TEN YEARS PRIOR
Outside the sky was gray and inside the fluorescent lights were shining harsh light down onto an almost empty little classroom. “It’s not that she’s not a bright kid, it’s just that… well, I don’t know. It’s so hard to get into her mind. Who knows what she’s thinking. She hardly even talks.” Ms. Nelson paused here to take a sip of latte out of a brown paper cup, and the two adults sitting across from her at her desk took the opportunity to talk themselves.
“She’s a little more open at home… she clams up the minute someone she doesn’t know shows up, though,” said Mrs. Dillford, combing through her hair with her fingers. “But she’s always been a little…”
“We just want to make sure she’s not causing any issues, I mean. We know she’s different,” broke in Mr. Dillford, gesticulating as he spoke.
“Oh no, she never causes problems,” Ms. Nelson said hastily as she set down her cup. “But I worry she’s not paying attention sometimes. She… look, I’ll show you. Here…” she pulled out a tan-colored file folder and set it on the desk. “This is some of her homework from the past few months.” She opened the folder and began to flip through papers, revealing pages of schoolwork, all with fair grades— and all thoroughly covered in scribbles. Fanciful characters of all shapes and sizes lined the margins and landscapes arched their way along the tops.
“See,” said Ms. Nelson, “That’s all she does, is… draw, and I know she’s very good at it, but…”
“Cadence is…” Mrs. Dillford spoke up, but hesitated briefly before finally continuing, “She does that at home, too. She always has. That’s just… her.”

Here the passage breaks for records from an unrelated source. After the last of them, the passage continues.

(* ===== verification/Deps.v ===== *)
(** * Third-party code the program calls

    The cryptography (iroh's Ed25519 keys, SHA-256), the encodings (hex,
    base64url) and the serializer (serde_json) live outside the repository.
    They are parameters of the model: the classes below carry the operations,
    and the [...Laws] classes state the documented behaviour the program
    relies on. Nothing here is proved; [Toy.v] gives instances that compute. *)
From S2P Require Import Prelude.

Notation bytes := (list Byte.byte).

(** ** iroh identities ([iroh_base::{EndpointId, SecretKey, Signature}]) *)

Class Keys := {
  EndpointId : Type;
  EndpointId_eq :: EqDecision EndpointId;
  EndpointId_countable :: Countable EndpointId;
  SecretKey : Type;
  Signature : Type;
  Signature_eq :: EqDecision Signature;
  public : SecretKey -> EndpointId;
  id_to_string : EndpointId -> string;
  id_parse : string -> option EndpointId;
  key_sign : SecretKey -> bytes -> Signature;
  id_verify : EndpointId -> bytes -> Signature -> bool;
  sig_to_bytes : Signature -> bytes;
  sig_from_bytes : bytes -> Signature;
}.

Class KeysLaws `{Keys} : Prop := {
  (** [Display] and [FromStr] of an [EndpointId] round-trip. *)
  id_parse_to_string : forall id, id_parse (id_to_string id) = Some id;
  (** A signature verifies under the signer's public key. *)
  id_verify_sign : forall k m, id_verify (public k) m (key_sign k m) = true;
  (** An [EndpointId] prints as non-empty hexadecimal text. *)
  id_to_string_nonempty : forall id, id_to_string id <> ""%string;
  id_to_string_alphanumeric : forall id c,
    c ∈ String.list_ascii_of_string (id_to_string id) -> Str.is_ascii_alphanumeric c = true;
  sig_bytes_length : forall s, length (sig_to_bytes s) = 64%nat;
  sig_from_to : forall s, sig_from_bytes (sig_to_bytes s) = s;
}.

(** ** Digests and text encodings *)

Class Encodings := {
  sha256 : bytes -> bytes;
  hex_encode : bytes -> string;
  hex_decode : string -> option bytes;
  b64_encode : bytes -> string;
  b64_decode : string -> option bytes;
}.

Class EncodingsLaws `{Encodings} : Prop := {
  hex_decode_encode : forall b, hex_decode (hex_encode b) = Some b;
  (** Two digits per byte, none of them a colon. *)
  hex_encode_length : forall b, String.length (hex_encode b) = (2 * length b)%nat;
  hex_encode_no_colon : forall b c, c ∈ String.list_ascii_of_string (hex_encode b) -> c <> ":"%char;
  b64_decode_encode : forall b, b64_decode (b64_encode b) = Some b;
}.

(** ** serde_json

    [to_vec] is total: the serialized types are derived structs and enums
    without maps keyed by anything but strings, for which serde_json's
    serializer cannot fail. *)

Class Serde (T : Type) := {
  to_vec : T -> bytes;
  from_slice : bytes -> option T;
}.

Class SerdeLaws (T : Type) `{Serde T} : Prop := {
  from_slice_to_vec : forall x, from_slice (to_vec x) = Some x;
}.

Lemma to_vec_inj `{SerdeLaws T} (x y : T) : to_vec x = to_vec y -> x = y.
Proof. intros E. apply (inj Some). by rewrite <- !from_slice_to_vec, E. Qed.

Lemma id_to_string_no_colon `{KeysLaws} (id : EndpointId) c :
  c ∈ String.list_ascii_of_string (id_to_string id) -> c <> ":"%char.
Proof. by intros Hc%id_to_string_alphanumeric ->. Qed.

Lemma id_to_string_inj `{KeysLaws} (a b : EndpointId) :
  id_to_string a = id_to_string b -> a = b.
Proof. intros E. apply (inj Some). by rewrite <- !id_parse_to_string, E. Qed.

(** ** The url and rcgen crates *)

Class Urls := {
  Url : Type;
  url_parse : string -> result string Url;
  url_scheme : Url -> string;
  url_host_str : Url -> option string;
  url_path : Url -> string;
  url_query : Url -> option string;
  url_fragment : Url -> option string;
  url_set_path : Url -> string -> Url;
  url_to_string : Url -> string;
}.

(** The certificate parameters the program overrides before signing. *)
Record CertificateProfile (Name : Type) := {
  cp_explicit_no_ca : bool;
  cp_key_usages : list string;
  cp_extended_key_usages : list string;
  cp_use_authority_key_identifier : bool;
  cp_distinguished_name : Name;
  cp_not_before : Z;
  cp_not_after : Z;
}.
Arguments cp_not_before {Name}.
Arguments cp_not_after {Name}.
Arguments cp_distinguished_name {Name}.
Arguments cp_explicit_no_ca {Name}.
Arguments cp_key_usages {Name}.
Arguments cp_extended_key_usages {Name}.
Arguments cp_use_authority_key_identifier {Name}.

Class Certificates := {
  Issuer : Type;
  SigningRequest : Type;
  SanType : Type;
  SanType_eq :: EqDecision SanType;
  DistinguishedName : Type;
  (** [CertificateSigningRequestParams::from_der] and [params.subject_alt_names] *)
  csr_from_der : bytes -> result string SigningRequest;
  csr_subject_alt_names : SigningRequest -> list SanType;
  (** [CertificateParams::new(vec![host])]: its SANs and distinguished name *)
  params_new : string -> result string (list SanType * DistinguishedName);
  dn_push_common_name : DistinguishedName -> string -> DistinguishedName;
  (** [csr.signed_by(issuer)] after the parameters were overridden *)
  csr_signed_by : SigningRequest -> CertificateProfile DistinguishedName -> Issuer ->
    result string bytes;
  (** [KeyPair::try_from(key_der)] and [Issuer::from_ca_cert_der(cert_der, key)] *)
  issuer_from_ca_cert_der : bytes -> bytes -> result string Issuer;
}.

“Yeah,” Mr. Dillford nodded in agreement.
“I know it’s important to her and I know she’s… herself, but this is third grade,” said Ms. Nelson. “The older she gets, the less she’s going to be able to get away with this, and as a teacher I’m not sure how best to approach her on it, or if I should even approach her at all. She’s a good child… who knows, maybe she’ll surprise us all and become some famous artist some day.”
“Like they have those anymore,” Mr. Dillford joked.
“Tell me about it,” Ms. Nelson reached for her cup again.
Cadence was outside in the hall, sitting at a desk that had been set up out there. The most remarkable thing about her appearance was that she was rather unremarkable and thus seemed to be nearly invisible to other students, who mostly ignored her or at least failed to acknowledge her existence, but this had never bothered her much. School in general didn’t bother her much, in fact; it was just another thing that happened in her day that might inspire her or might bore her. Usually the result fell somewhere in between.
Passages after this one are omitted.